(* ===== verification/MmProofs.v ===== *)
(** * The allocator of the shared memory: theorems

    An area refines the list of its allocated blocks: the free tree holds exactly
    the gaps between them. *)

From Stdlib Require Import Sorted.
From S2P Require Import Prelude RbTree MonitorMm.

(** ** Blocks and gaps

    A block is its address and its size. *)

Definition block : Type := Z * Z.
(** Blocks in order, apart from each other, between two addresses. *)
Fixpoint laid (lo : Z) (A : list block) (hi : Z) : Prop :=
  match A with
  | [] => lo ≤ hi
  | (a, n) :: A => lo ≤ a ∧ 0 < n ∧ laid (a + n) A hi
  end.
Definition gap (lo hi : Z) : list block := if lo <? hi then [(lo, hi - lo)] else [].
Fixpoint gaps (lo : Z) (A : list block) (hi : Z) : list block :=
  match A with
  | [] => gap lo hi
  | (a, n) :: A => gap lo a ++ gaps (a + n) A hi
  end.
(** The end of the last block and the begin of the first. *)
Fixpoint last_end (lo : Z) (A : list block) : Z := match A with [] => lo | (a, n) :: A => last_end (a + n) A end.
Definition first_begin (A : list block) (hi : Z) : Z := match A with [] => hi | (a, _) :: _ => a end.
(** C6, amended: a projectile with the speed it is spawned with, 15, at
    coordinates of the size of a screen and at a distance [D] from its
    target that is clear of 30, 45, 60, ..., is still in flight after
    every run of fewer than [n = max 1 (floor (D / 15))] simulation
    frames, and frame number [n] resolves it as a hit and takes it out of
    the list of the state.  From 30 on, [n] is [ceil (D / 15) - 1]: the
    hit radius is two steps wide.  Below 30 the first frame resolves
    it. *)
Theorem projectile_hits_at_hitFrame (p : SpellProjectile.t) :
  SpellProjectile.speed p = 15 ->
  screenSized p ->
  clearOfBoundary (distToTarget p) ->
  let D := distToTarget p in
  let n := hitFrame D in
  (forall frames,
     (List.length frames < n)%nat -> flight frames p <> None) /\
  (forall frames,
     (n <= List.length frames)%nat -> flight frames p = None) /\
  (forall frames p' rnd k combo,
     S (List.length frames) = n -> flight frames p = Some p' ->
     exists d, updateProjectile rnd k combo p' = Hit d) /\
  (forall w rnds,
     projectiles w = [p] ->
     ((List.length rnds < n)%nat ->
      exists p', projectiles (animate rnds w) = [p'] /\
                 hitCount (animate rnds w) = hitCount w) /\
     (List.length rnds = n ->
      projectiles (animate rnds w) = [] /\
      hitCount (animate rnds w) = (hitCount w + 1)%Z)) /\
  Z.of_nat n = Z.max 1 (Int_part (D / 15)) /\
  (30 <= D -> Z.of_nat n = (ceilZ (D / 15) - 1)%Z) /\
  (D < 30 -> n = 1%nat).
Proof.
  intros Hs _ Hclear D n.
  split; [|split; [|split; [|split; [|split; [|split]]]]].
  - intros frames Hlt Hnone.
    apply (flight_hitFrame frames p Hs) in Hnone.
    fold D in Hnone. fold n in Hnone. lia.
  - intros frames Hle. apply (flight_hitFrame frames p Hs). exact Hle.
  - intros frames p' rnd k combo Hlen Hfl.
    assert (Hnext : flight (frames ++ [(rnd, k, combo)]) p = None).
    { apply (flight_hitFrame _ p Hs). rewrite length_app. simpl.
      fold D. fold n. lia. }
    clear Hlen Hclear. revert p Hs D n Hfl Hnext.
    induction frames as [|[[r1 k1] c1] rest IH]; intros p Hs D n Hfl Hnext.
    + simpl in Hfl. injection Hfl as <-. simpl in Hnext.
      destruct (updateProjectile rnd k combo p) as [d|q]; [now exists d|].
      discriminate.
    + simpl in Hfl, Hnext.
      destruct (updateProjectile r1 k1 c1 p) as [d|q] eqn:E; [discriminate|].
      assert (Hq : SpellProjectile.speed q = 15)
        by now rewrite (updateProjectile_speed _ _ _ _ _ E).
      exact (IH q Hq Hfl Hnext).
  - intros w rnds Hp. exact (animate_single rnds w p Hp Hs).
  - unfold n, hitFrame. rewrite Z2Nat.id by lia. reflexivity.
  - intros Hge. exact (hitFrame_ceil D Hge Hclear).
  - intros Hlt. exact (hitFrame_near D (distToTarget_nonneg p) Hlt).
Qed.

(** An instance: the fireball cast from (100, 100) in a window of 1000 by
    800, between 715 and 716 away. *)
Lemma projectile_hits_at_hitFrame_witness :
  let D := distToTarget (fireballFrom 100 100) in
  let n := hitFrame D in
  (forall frames,
     (List.length frames < n)%nat ->
     flight frames (fireballFrom 100 100) <> None) /\
  (forall frames,
     (n <= List.length frames)%nat ->
     flight frames (fireballFrom 100 100) = None) /\
  (forall frames p' rnd k combo,
     S (List.length frames) = n ->
     flight frames (fireballFrom 100 100) = Some p' ->
     exists d, updateProjectile rnd k combo p' = Hit d) /\
  (forall w rnds,
     projectiles w = [fireballFrom 100 100] ->
     ((List.length rnds < n)%nat ->
      exists p', projectiles (animate rnds w) = [p'] /\
                 hitCount (animate rnds w) = hitCount w) /\
     (List.length rnds = n ->
      projectiles (animate rnds w) = [] /\
      hitCount (animate rnds w) = (hitCount w + 1)%Z)) /\
  Z.of_nat n = Z.max 1 (Int_part (D / 15)) /\
  (30 <= D -> Z.of_nat n = (ceilZ (D / 15) - 1)%Z) /\
  (D < 30 -> n = 1%nat).
Proof.
  apply (projectile_hits_at_hitFrame (fireballFrom 100 100)).
  - reflexivity.
  - repeat split; simpl; lra.
  - exact fireballFrom_100_100_clear.
Defined.

(** ** Hits *)

Lemma colliding_true (p : SpellProjectile.t) :
  colliding p = true <-> distToTarget p < 30.
Proof.
  unfold colliding. destruct (Rlt_dec (distToTarget p) 30); split;
    intros; try assumption; try reflexivity; try discriminate; contradiction.
Qed.

(** The damages a frame queues are those of the colliding projectiles, in
    order, each at the combo value read in this frame. *)
Lemma damages_updateEach (rnd : nat -> R) (combo : Z)
    (ps : list SpellProjectile.t) (k : nat) :
  damages (updateEach rnd k combo ps) =
  map (fun p => Spell.damage (SpellProjectile.spell p)
                * (1 + IZR combo * 0.1))
      (filter colliding ps).
Proof.
  revert k. induction ps as [|p ps IH]; intros k; simpl; [reflexivity|].
  unfold colliding at 1. unfold updateProjectile at 1 2.
  fold (distToTarget p).
  destruct (Rlt_dec (distToTarget p) 30); simpl; rewrite IH; reflexivity.
Qed.

Lemma scarecrow_applyHit (w : World) (d : R) :
  scarecrow (applyHit w d) =
  Target.mk (Target.x (scarecrow w)) (Target.y (scarecrow w))
    (Rmax 0 (Target.health (scarecrow w) - d))
    (Target.maxHealth (scarecrow w)).
Proof.
  unfold applyHit. cbv zeta.
  match goal with |- context [handleExperienceGain 5 ?v] =>
    destruct (handleExperienceGain_frame 5 v) as (_ & -> & _) end.
  reflexivity.
Qed.

Lemma health_fold_applyHit (ds : list R) (w : World) :
  Target.health (scarecrow (fold_left applyHit ds w)) =
  fold_left (fun h d => Rmax 0 (h - d)) ds (Target.health (scarecrow w)).
Proof.
  revert w. induction ds as [|d ds IH]; intros w; simpl; [reflexivity|].
  rewrite IH, scarecrow_applyHit. reflexivity.
Qed.

(** The health a frame leaves behind. *)
Lemma updateProjectiles_health (rnd : nat -> R) (w : World) :
  Target.health (scarecrow (updateProjectiles rnd w)) =
  fold_left (fun h d => Rmax 0 (h - d))
    (map (fun p => Spell.damage (SpellProjectile.spell p)
                   * (1 + IZR (comboCountRef w) * 0.1))
         (filter colliding (projectiles w)))
    (Target.health (scarecrow w)).
Proof.
  unfold updateProjectiles.
  destruct (projectiles w) as [|p ps] eqn:E; [reflexivity|].
  cbn [scarecrow setProjectiles].
  rewrite health_fold_applyHit, damages_updateEach. reflexivity.
Qed.

Lemma fireballAtTarget_collides : distToTarget fireballAtTarget < 30.
Proof.
  unfold distToTarget, hypot, fireballAtTarget. simpl.
  replace ((1000 * 0.75 - 750) * (1000 * 0.75 - 750)
           + (800 / 2 - 400) * (800 / 2 - 400)) with 0 by lra.
  rewrite sqrt_0. lra.
Qed.

(** C4: when a projectile of the current state is closer than 30 to its
    target, the frame resolves it with the damage
    [spell.damage * (1 + 0.1 * comboCount)], where [comboCount] is
    [comboCountRef.current] of the state the frame runs in; the projectile
    carries no combo value from the time of its cast.  This damage is
    among those the frame queues, and the health after the frame is the
    health before it with the queued damages subtracted one after the
    other, never below 0. *)
Theorem hit_damage_uses_current_combo
    (rnd : nat -> R) (k : nat) (w : World) (p : SpellProjectile.t) :
  In p (projectiles w) ->
  distToTarget p < 30 ->
  let damageNow q :=
    Spell.damage (SpellProjectile.spell q)
    * (1 + 0.1 * IZR (comboCountRef w)) in
  updateProjectile rnd k (comboCountRef w) p = Hit (damageNow p) /\
  In (damageNow p)
     (damages (updateEach rnd 0 (comboCountRef w) (projectiles w))) /\
  damages (updateEach rnd 0 (comboCountRef w) (projectiles w)) =
    map damageNow (filter colliding (projectiles w)) /\
  Target.health (scarecrow (updateProjectiles rnd w)) =
    fold_left (fun h d => Rmax 0 (h - d))
      (map damageNow (filter colliding (projectiles w)))
      (Target.health (scarecrow w)).
Proof.
  intros Hin Hlt damageNow.
  assert (Hd : forall q,
            Spell.damage (SpellProjectile.spell q)
            * (1 + IZR (comboCountRef w) * 0.1) = damageNow q)
    by (intros q; unfold damageNow; ring).
  assert (Hmap : damages (updateEach rnd 0 (comboCountRef w) (projectiles w))
                 = map damageNow (filter colliding (projectiles w))).
  { rewrite damages_updateEach. apply map_ext. exact Hd. }
  split; [|split; [|split]].
  - rewrite updateProjectile_hit by exact Hlt. now rewrite Hd.
  - rewrite Hmap. apply in_map. apply filter_In. split; [exact Hin|].
    now apply colliding_true.
  - exact Hmap.
  - rewrite updateProjectiles_health. f_equal. apply map_ext. exact Hd.
Qed.

(** An instance: the fireball cast with the hand on the scarecrow, landing
    while the combo is 1. *)
Lemma hit_damage_uses_current_combo_witness :
  let damageNow q :=
    Spell.damage (SpellProjectile.spell q)
    * (1 + 0.1 * IZR (comboCountRef (afterCastAt 750 400))) in
  updateProjectile (fun _ => 0) 0 (comboCountRef (afterCastAt 750 400))
                   fireballAtTarget
    = Hit (damageNow fireballAtTarget) /\
  In (damageNow fireballAtTarget)
     (damages (updateEach (fun _ => 0) 0
                 (comboCountRef (afterCastAt 750 400))
                 (projectiles (afterCastAt 750 400)))) /\
  damages (updateEach (fun _ => 0) 0
             (comboCountRef (afterCastAt 750 400))
             (projectiles (afterCastAt 750 400))) =
    map damageNow (filter colliding (projectiles (afterCastAt 750 400))) /\
  Target.health
    (scarecrow (updateProjectiles (fun _ => 0) (afterCastAt 750 400))) =
    fold_left (fun h d => Rmax 0 (h - d))
      (map damageNow (filter colliding (projectiles (afterCastAt 750 400))))
      (Target.health (scarecrow (afterCastAt 750 400))).
Proof.
  apply (hit_damage_uses_current_combo (fun _ => 0) 0%nat
           (afterCastAt 750 400) fireballAtTarget).
  - left. reflexivity.
  - exact fireballAtTarget_collides.
Defined.

(** The same fireball, cast when the combo went from 0 to 1, takes 33 off
    the scarecrow if it lands while the combo is still 1, and 30 if the
    combo has decayed to 0 before it lands. *)
Example combo_read_at_collision :
  run (castAt 750 400) (initialWorld 1000 800) = Some (afterCastAt 750 400) /\
  projectiles (afterCastAt 750 400) = [fireballAtTarget] /\
  comboCountRef (afterCastAt 750 400) = 1%Z /\
  Target.health
    (scarecrow (updateProjectiles (fun _ => 0) (afterCastAt 750 400))) = 467 /\
  comboCountRef (comboTimeout (afterCastAt 750 400)) = 0%Z /\
  Target.health
    (scarecrow (updateProjectiles (fun _ => 0)
                  (comboTimeout (afterCastAt 750 400)))) = 470.
Proof.
  split; [reflexivity|]. split; [reflexivity|]. split; [reflexivity|].
  split; [|split; [reflexivity|]].
  - rewrite updateProjectiles_health.
    change (projectiles (afterCastAt 750 400)) with [fireballAtTarget].
    cbn [filter].
    rewrite (proj2 (colliding_true _) fireballAtTarget_collides).
    simpl. unfold Rmax. destruct (Rle_dec _ _); lra.
  - rewrite updateProjectiles_health.
    change (projectiles (comboTimeout (afterCastAt 750 400)))
      with [fireballAtTarget].
    cbn [filter].
    rewrite (proj2 (colliding_true _) fireballAtTarget_collides).
    simpl. change (Z.max 0 0) with 0%Z.
    unfold Rmax. destruct (Rle_dec _ _); lra.
Qed.

(** ** Health, defeat and respawn *)

Lemma act_health_nonneg (a : Action) (w w' : World) :
  0 <= Target.health (scarecrow w) -> act a w = Some w' ->
  0 <= Target.health (scarecrow w').
Proof.
  intros Hinv.
  destruct a; simpl; intros H; try (injection H as <-); try exact Hinv.
  - unfold commit, respawnEffect.
    destruct (sameDeps _ _); [exact Hinv|]. simpl.
    destruct (Rle_dec _ 0); exact Hinv.
  - apply gestureEffect_Transition in H. destruct H; exact Hinv.
  - rewrite updateProjectiles_health.
    generalize (map (fun p => Spell.damage (SpellProjectile.spell p)
                              * (1 + IZR (comboCountRef w) * 0.1))
                    (filter colliding (projectiles w))).
    intros ds. revert Hinv. generalize (Target.health (scarecrow w)).
    induction ds as [|d ds IH]; intros h Hh; simpl; [exact Hh|].
    apply IH. apply Rmax_l.
  - unfold comboTimeout. destruct (comboTimers w); exact Hinv.
  - unfold respawnTimeout. destruct (respawnTimers w); [exact Hinv|].
    match goal with |- context [handleExperienceGain 50 ?v] =>
      destruct (handleExperienceGain_frame 50 v) as (_ & -> & _) end.
    simpl. lra.
Qed.
(** * go-sops, env/main.go: a shallow embedding and its checked properties

    The program decrypts a dotenv file with the external [sops] tool, loads
    it either into a typed record ([LoadSOPSEnv]) or into the process
    environment ([LoadSOPSEnvToSystem]), and prints both with secrets masked
    ([PrintConfig], [PrintSystemEnvVars], [maskSecret], [isSecret]).

    Go strings are byte strings: they are modelled by [string], whose
    characters are the 256 byte values.  Lengths and indices are [nat];
    results that Go reports as a possibly negative [int] are [Z].  A Go
    [map[string]string] and the process environment are [gmap string string].
    Standard output is the list of the texts written by the successive
    [fmt] calls. *)

From Stdlib Require Import Ascii NArith ZArith Lia.
From Stdlib Require DecimalString.
From stdpp Require Import gmap strings list.

Local Open Scope Z_scope.
Local Open Scope nat_scope.

#[local] Arguments String.append !_ _ / : simpl nomatch.

(** * Part I: the program *)

(** ** Byte strings *)

(** [len(s)]. *)
Definition len (s : string) : nat := String.length s.

(** [s[:n]], for [n <= len(s)] (Go panics beyond that; no caller here
    slices out of range). *)
Fixpoint sliceTo (s : string) (n : nat) {struct n} : string :=
  match n, s with
  | S n', String c s' => String c (sliceTo s' n')
  | _, _ => EmptyString
  end.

YOUR OBJECTIVE → What you retype should run from the first line of the entries above through the line containing "Fixpoint gaps (lo", exactly and in full.

WORKED SOLUTION →
(* ===== verification/MmProofs.v ===== *)
(** * The allocator of the shared memory: theorems

    An area refines the list of its allocated blocks: the free tree holds exactly
    the gaps between them. *)

From Stdlib Require Import Sorted.
From S2P Require Import Prelude RbTree MonitorMm.

(** ** Blocks and gaps

    A block is its address and its size. *)

Definition block : Type := Z * Z.
(** Blocks in order, apart from each other, between two addresses. *)
Fixpoint laid (lo : Z) (A : list block) (hi : Z) : Prop :=
  match A with
  | [] => lo ≤ hi
  | (a, n) :: A => lo ≤ a ∧ 0 < n ∧ laid (a + n) A hi
  end.
Definition gap (lo hi : Z) : list block := if lo <? hi then [(lo, hi - lo)] else [].
Fixpoint gaps (lo : Z) (A : list block) (hi : Z) : list block :=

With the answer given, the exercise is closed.